* EXERCISE DETAILS
Whenever a line in the entries below contains "unit", copy that line.

* DATA IN THIS EXERCISE

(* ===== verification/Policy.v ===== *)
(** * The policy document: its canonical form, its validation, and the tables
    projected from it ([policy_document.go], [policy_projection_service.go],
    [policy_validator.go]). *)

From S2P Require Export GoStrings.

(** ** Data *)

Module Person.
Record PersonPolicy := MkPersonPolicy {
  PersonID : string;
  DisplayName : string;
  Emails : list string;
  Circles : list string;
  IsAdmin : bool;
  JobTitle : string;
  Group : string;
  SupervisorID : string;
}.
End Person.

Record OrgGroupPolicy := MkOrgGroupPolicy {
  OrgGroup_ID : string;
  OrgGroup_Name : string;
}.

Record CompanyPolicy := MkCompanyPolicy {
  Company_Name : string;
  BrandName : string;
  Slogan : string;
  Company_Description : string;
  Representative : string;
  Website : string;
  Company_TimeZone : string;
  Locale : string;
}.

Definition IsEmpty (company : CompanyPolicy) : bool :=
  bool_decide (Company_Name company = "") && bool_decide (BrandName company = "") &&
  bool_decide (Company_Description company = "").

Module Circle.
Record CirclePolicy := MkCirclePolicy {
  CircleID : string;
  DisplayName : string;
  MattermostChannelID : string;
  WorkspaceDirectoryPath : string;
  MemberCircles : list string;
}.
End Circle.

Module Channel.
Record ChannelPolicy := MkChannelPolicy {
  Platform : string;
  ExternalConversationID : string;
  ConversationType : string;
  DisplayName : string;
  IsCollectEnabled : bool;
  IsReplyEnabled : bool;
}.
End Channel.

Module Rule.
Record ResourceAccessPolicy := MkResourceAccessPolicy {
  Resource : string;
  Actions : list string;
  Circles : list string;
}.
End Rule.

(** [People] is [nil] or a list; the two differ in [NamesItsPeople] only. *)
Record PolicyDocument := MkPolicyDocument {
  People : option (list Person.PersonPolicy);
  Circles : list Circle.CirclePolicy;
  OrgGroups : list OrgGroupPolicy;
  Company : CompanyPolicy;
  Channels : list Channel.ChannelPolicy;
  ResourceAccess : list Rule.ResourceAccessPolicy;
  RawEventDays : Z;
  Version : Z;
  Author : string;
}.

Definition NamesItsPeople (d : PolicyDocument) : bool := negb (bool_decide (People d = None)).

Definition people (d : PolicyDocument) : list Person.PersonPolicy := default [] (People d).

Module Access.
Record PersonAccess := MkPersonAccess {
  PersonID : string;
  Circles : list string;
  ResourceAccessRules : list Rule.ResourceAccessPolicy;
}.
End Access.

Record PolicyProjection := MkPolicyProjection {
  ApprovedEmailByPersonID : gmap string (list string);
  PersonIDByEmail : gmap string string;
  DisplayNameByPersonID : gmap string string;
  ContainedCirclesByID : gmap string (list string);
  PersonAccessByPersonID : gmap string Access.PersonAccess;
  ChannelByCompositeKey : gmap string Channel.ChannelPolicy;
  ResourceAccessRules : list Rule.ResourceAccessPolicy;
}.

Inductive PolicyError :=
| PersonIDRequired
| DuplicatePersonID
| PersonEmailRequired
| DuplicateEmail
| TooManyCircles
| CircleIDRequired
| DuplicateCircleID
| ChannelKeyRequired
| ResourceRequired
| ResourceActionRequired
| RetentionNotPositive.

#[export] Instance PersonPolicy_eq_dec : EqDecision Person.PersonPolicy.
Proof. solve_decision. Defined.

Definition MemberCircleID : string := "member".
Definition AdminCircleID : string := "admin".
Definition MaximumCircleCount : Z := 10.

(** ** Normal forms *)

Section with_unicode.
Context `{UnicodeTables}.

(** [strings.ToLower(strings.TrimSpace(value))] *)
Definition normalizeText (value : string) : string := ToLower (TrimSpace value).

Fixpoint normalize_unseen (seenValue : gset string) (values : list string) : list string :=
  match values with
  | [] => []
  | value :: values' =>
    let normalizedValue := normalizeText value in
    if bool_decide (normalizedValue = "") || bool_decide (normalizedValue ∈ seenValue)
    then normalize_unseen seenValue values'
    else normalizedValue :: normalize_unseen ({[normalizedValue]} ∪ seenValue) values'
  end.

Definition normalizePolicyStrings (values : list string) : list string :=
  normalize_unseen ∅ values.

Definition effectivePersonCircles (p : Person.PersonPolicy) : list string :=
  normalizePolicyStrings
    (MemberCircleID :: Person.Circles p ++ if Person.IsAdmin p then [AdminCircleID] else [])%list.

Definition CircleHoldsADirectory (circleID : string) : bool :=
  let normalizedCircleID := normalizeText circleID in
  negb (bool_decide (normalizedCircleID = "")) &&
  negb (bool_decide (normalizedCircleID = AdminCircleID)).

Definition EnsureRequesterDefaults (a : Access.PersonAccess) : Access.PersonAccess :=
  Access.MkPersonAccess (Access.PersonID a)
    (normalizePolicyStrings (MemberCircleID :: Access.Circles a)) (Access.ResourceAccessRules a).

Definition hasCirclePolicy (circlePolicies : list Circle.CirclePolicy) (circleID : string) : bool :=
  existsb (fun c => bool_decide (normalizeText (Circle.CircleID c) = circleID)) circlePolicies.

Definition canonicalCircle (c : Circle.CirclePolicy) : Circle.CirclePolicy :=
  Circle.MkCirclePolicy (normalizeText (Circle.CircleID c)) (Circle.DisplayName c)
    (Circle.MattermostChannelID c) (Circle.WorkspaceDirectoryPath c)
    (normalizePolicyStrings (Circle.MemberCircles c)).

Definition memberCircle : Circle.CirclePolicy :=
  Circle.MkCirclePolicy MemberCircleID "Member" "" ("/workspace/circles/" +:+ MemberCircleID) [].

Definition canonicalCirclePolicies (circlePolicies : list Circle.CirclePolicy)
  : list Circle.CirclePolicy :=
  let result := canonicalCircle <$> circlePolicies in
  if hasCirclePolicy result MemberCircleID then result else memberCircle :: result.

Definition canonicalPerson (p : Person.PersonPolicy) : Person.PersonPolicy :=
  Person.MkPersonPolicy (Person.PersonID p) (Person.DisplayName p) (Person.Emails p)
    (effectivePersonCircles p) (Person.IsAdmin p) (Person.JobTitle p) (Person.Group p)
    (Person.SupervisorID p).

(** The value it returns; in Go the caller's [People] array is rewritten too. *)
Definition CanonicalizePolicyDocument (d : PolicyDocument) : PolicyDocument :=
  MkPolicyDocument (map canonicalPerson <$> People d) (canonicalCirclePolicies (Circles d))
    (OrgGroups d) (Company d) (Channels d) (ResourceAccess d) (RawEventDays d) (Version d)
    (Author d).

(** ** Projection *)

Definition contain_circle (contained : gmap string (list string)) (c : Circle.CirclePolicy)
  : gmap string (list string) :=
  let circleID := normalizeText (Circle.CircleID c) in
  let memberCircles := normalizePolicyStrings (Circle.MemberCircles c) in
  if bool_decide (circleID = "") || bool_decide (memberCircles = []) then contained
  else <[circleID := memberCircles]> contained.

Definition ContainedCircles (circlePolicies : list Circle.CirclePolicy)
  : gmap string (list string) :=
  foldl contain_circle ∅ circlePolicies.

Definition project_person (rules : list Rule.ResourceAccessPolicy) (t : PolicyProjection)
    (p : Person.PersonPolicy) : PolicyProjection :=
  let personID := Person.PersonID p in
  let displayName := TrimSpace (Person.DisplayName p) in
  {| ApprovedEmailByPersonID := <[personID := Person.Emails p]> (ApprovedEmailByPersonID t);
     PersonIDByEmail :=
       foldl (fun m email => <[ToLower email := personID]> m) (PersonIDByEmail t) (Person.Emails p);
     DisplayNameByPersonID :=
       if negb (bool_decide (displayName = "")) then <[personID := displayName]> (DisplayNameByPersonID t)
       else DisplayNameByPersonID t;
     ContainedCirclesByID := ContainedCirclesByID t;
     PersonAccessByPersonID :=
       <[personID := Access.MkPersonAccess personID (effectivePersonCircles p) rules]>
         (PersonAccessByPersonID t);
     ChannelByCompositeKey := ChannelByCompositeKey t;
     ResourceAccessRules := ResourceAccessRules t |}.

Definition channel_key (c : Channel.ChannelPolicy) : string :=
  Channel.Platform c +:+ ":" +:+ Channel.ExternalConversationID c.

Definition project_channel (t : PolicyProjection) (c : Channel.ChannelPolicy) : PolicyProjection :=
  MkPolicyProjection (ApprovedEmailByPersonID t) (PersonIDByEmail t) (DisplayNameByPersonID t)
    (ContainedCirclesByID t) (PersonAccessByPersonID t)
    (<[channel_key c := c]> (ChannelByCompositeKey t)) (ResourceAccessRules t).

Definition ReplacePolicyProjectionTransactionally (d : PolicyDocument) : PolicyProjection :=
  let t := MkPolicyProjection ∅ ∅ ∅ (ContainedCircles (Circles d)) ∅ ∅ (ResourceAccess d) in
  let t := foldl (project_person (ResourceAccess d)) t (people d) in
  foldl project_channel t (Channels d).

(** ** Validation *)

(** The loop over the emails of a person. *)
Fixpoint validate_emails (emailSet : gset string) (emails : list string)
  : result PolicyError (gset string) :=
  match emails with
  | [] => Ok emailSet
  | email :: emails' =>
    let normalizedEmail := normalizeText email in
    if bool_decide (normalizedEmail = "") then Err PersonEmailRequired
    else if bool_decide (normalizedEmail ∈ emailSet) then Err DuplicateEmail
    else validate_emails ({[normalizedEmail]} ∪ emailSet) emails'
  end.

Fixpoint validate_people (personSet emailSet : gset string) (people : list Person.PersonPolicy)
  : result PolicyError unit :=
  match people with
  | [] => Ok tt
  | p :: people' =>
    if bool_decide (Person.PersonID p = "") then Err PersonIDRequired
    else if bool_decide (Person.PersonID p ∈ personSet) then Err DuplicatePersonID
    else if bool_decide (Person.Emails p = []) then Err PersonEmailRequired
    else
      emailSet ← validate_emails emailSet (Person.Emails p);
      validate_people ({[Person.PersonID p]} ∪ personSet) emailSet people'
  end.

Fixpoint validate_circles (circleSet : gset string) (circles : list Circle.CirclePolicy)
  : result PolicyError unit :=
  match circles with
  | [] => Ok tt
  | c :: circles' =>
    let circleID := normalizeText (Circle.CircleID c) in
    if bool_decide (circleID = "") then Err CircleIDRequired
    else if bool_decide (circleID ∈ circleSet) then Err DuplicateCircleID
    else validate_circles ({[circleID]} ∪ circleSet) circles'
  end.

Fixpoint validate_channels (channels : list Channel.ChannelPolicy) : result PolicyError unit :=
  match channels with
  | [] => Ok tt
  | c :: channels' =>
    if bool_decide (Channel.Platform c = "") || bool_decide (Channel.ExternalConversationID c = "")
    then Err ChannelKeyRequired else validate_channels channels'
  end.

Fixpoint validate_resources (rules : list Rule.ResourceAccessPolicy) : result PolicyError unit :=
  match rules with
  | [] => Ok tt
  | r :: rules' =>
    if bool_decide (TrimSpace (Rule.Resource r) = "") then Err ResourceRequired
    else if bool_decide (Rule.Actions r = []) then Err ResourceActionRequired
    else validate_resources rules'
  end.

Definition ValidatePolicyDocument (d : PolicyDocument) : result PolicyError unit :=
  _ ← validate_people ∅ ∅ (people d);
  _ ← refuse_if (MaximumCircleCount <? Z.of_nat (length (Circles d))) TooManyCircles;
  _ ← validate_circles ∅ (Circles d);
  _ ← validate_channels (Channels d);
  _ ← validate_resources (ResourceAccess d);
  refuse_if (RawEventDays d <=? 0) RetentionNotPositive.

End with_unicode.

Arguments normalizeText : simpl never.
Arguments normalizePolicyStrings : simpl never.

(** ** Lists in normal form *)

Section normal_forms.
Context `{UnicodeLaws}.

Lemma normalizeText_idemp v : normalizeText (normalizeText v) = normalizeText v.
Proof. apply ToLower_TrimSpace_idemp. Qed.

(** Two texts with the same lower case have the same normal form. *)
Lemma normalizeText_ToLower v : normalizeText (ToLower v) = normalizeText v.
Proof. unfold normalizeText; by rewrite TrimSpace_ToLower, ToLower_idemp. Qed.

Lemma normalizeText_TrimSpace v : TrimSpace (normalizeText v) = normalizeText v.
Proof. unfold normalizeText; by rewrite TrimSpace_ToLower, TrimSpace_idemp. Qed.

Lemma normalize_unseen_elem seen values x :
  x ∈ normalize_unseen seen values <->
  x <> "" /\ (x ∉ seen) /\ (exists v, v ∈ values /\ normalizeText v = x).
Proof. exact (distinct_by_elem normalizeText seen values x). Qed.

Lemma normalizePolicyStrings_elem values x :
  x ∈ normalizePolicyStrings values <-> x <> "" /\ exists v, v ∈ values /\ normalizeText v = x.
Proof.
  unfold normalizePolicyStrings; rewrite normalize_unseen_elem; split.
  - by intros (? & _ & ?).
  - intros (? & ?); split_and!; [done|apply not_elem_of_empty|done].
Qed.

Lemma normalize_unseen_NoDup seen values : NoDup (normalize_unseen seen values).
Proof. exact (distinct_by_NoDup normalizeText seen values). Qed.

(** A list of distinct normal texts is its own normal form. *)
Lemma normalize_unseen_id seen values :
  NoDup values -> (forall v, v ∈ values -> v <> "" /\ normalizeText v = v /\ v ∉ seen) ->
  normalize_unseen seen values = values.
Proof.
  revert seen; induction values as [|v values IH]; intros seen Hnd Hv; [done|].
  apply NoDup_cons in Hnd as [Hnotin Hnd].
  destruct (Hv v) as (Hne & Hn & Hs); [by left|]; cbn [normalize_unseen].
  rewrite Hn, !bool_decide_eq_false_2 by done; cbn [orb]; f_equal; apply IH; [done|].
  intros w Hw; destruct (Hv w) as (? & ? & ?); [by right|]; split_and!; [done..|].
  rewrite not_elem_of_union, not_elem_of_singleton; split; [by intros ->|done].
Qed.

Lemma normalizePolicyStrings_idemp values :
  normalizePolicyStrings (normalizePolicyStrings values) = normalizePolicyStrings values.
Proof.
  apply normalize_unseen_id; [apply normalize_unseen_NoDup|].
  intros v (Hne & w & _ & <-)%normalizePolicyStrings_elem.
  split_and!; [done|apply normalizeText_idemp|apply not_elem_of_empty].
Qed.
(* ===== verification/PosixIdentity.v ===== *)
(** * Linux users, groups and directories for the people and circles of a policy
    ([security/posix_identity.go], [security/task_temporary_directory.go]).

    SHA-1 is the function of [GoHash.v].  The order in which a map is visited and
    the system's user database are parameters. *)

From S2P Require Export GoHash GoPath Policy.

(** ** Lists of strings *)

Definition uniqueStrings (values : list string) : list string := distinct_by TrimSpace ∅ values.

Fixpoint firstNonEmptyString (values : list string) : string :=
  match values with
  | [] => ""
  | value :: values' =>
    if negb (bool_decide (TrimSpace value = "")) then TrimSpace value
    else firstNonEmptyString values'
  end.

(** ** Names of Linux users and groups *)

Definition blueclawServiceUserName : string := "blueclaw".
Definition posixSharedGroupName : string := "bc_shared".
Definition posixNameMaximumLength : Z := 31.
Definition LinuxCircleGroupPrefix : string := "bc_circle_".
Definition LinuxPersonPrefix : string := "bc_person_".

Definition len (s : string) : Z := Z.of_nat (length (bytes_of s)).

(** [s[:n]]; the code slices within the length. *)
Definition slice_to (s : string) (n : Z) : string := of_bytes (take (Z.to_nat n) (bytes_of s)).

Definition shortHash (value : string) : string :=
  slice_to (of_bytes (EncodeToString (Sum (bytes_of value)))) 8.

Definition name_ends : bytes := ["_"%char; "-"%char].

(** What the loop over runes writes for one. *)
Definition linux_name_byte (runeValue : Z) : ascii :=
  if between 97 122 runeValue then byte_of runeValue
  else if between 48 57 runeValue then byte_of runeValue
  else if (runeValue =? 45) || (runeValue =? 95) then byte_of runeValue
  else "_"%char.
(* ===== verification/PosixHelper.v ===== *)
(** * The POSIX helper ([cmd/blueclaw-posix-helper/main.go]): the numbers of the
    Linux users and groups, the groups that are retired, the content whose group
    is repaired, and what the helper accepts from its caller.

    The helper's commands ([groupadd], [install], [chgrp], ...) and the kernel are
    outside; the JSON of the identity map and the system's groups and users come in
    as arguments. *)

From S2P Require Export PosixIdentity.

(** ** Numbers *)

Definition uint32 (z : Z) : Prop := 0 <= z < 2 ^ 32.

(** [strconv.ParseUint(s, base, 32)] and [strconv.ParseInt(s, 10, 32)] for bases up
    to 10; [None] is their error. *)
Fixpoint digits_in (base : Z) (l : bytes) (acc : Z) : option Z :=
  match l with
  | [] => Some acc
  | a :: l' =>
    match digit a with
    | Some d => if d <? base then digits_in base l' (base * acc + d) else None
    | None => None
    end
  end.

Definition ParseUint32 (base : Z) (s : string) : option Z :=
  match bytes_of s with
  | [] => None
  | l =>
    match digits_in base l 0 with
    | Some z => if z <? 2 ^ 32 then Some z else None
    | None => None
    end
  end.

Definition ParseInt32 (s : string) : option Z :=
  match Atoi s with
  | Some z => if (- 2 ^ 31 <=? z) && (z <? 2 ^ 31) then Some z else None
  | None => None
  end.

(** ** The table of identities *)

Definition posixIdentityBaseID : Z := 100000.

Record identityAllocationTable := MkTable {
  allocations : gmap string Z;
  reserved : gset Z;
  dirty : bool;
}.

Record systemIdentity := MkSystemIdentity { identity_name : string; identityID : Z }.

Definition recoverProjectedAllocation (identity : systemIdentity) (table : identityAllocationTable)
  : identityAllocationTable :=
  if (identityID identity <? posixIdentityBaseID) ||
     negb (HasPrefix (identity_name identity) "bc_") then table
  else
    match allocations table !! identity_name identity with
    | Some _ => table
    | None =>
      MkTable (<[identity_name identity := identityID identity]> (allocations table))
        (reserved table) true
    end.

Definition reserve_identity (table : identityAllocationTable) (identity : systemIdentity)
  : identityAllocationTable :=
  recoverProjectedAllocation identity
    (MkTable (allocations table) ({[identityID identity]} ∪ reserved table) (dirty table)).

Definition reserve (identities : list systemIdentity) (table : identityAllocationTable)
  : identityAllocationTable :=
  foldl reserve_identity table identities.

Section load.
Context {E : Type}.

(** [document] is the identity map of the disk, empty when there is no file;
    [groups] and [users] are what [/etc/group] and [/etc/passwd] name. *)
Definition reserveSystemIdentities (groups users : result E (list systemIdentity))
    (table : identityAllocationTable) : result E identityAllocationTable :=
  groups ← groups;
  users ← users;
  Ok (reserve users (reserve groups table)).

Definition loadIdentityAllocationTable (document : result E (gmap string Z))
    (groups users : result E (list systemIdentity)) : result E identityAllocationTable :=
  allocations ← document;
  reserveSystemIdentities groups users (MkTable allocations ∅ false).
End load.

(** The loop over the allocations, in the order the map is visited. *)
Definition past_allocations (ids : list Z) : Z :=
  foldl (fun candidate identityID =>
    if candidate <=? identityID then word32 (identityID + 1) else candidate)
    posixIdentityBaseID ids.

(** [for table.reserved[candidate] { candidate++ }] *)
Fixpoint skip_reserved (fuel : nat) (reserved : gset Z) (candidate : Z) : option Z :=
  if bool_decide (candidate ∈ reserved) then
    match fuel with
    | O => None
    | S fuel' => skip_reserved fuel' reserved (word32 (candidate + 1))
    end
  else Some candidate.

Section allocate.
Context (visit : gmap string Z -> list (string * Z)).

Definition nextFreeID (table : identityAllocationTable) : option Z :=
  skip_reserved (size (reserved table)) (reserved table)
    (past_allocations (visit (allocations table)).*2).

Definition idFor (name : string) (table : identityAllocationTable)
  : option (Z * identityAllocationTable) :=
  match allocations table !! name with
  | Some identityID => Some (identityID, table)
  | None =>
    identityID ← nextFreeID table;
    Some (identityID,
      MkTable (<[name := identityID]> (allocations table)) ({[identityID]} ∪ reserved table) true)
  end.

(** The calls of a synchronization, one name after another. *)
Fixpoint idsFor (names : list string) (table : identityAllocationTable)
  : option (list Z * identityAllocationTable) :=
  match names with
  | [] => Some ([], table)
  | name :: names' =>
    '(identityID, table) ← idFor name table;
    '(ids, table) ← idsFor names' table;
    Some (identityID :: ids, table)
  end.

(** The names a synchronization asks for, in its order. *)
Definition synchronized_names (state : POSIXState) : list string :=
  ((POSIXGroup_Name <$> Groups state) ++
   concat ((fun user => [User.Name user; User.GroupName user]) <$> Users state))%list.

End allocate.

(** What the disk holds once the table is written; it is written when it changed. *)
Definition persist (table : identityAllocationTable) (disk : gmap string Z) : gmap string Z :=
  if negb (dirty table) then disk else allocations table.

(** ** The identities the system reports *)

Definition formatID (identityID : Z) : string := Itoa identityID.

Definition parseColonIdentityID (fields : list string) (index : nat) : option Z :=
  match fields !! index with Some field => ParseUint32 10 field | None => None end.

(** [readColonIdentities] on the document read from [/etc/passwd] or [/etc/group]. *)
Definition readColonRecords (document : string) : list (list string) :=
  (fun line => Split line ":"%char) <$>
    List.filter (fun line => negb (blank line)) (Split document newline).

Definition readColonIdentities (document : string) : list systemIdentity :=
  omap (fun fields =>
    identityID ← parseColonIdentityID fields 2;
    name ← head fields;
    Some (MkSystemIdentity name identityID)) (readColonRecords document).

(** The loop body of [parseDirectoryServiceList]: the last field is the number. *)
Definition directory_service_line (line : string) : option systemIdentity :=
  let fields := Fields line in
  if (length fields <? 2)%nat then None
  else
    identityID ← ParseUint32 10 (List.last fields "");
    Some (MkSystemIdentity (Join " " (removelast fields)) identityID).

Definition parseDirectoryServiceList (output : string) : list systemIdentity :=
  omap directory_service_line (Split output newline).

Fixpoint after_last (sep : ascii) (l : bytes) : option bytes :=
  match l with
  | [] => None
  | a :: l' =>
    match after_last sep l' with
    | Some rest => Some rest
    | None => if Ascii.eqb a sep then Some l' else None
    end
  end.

* YOUR RESPONSE
  : result PolicyError unit :=
  : result PolicyError unit :=
Fixpoint validate_channels (channels : list Channel.ChannelPolicy) : result PolicyError unit :=
Fixpoint validate_resources (rules : list Rule.ResourceAccessPolicy) : result PolicyError unit :=
Definition ValidatePolicyDocument (d : PolicyDocument) : result PolicyError unit :=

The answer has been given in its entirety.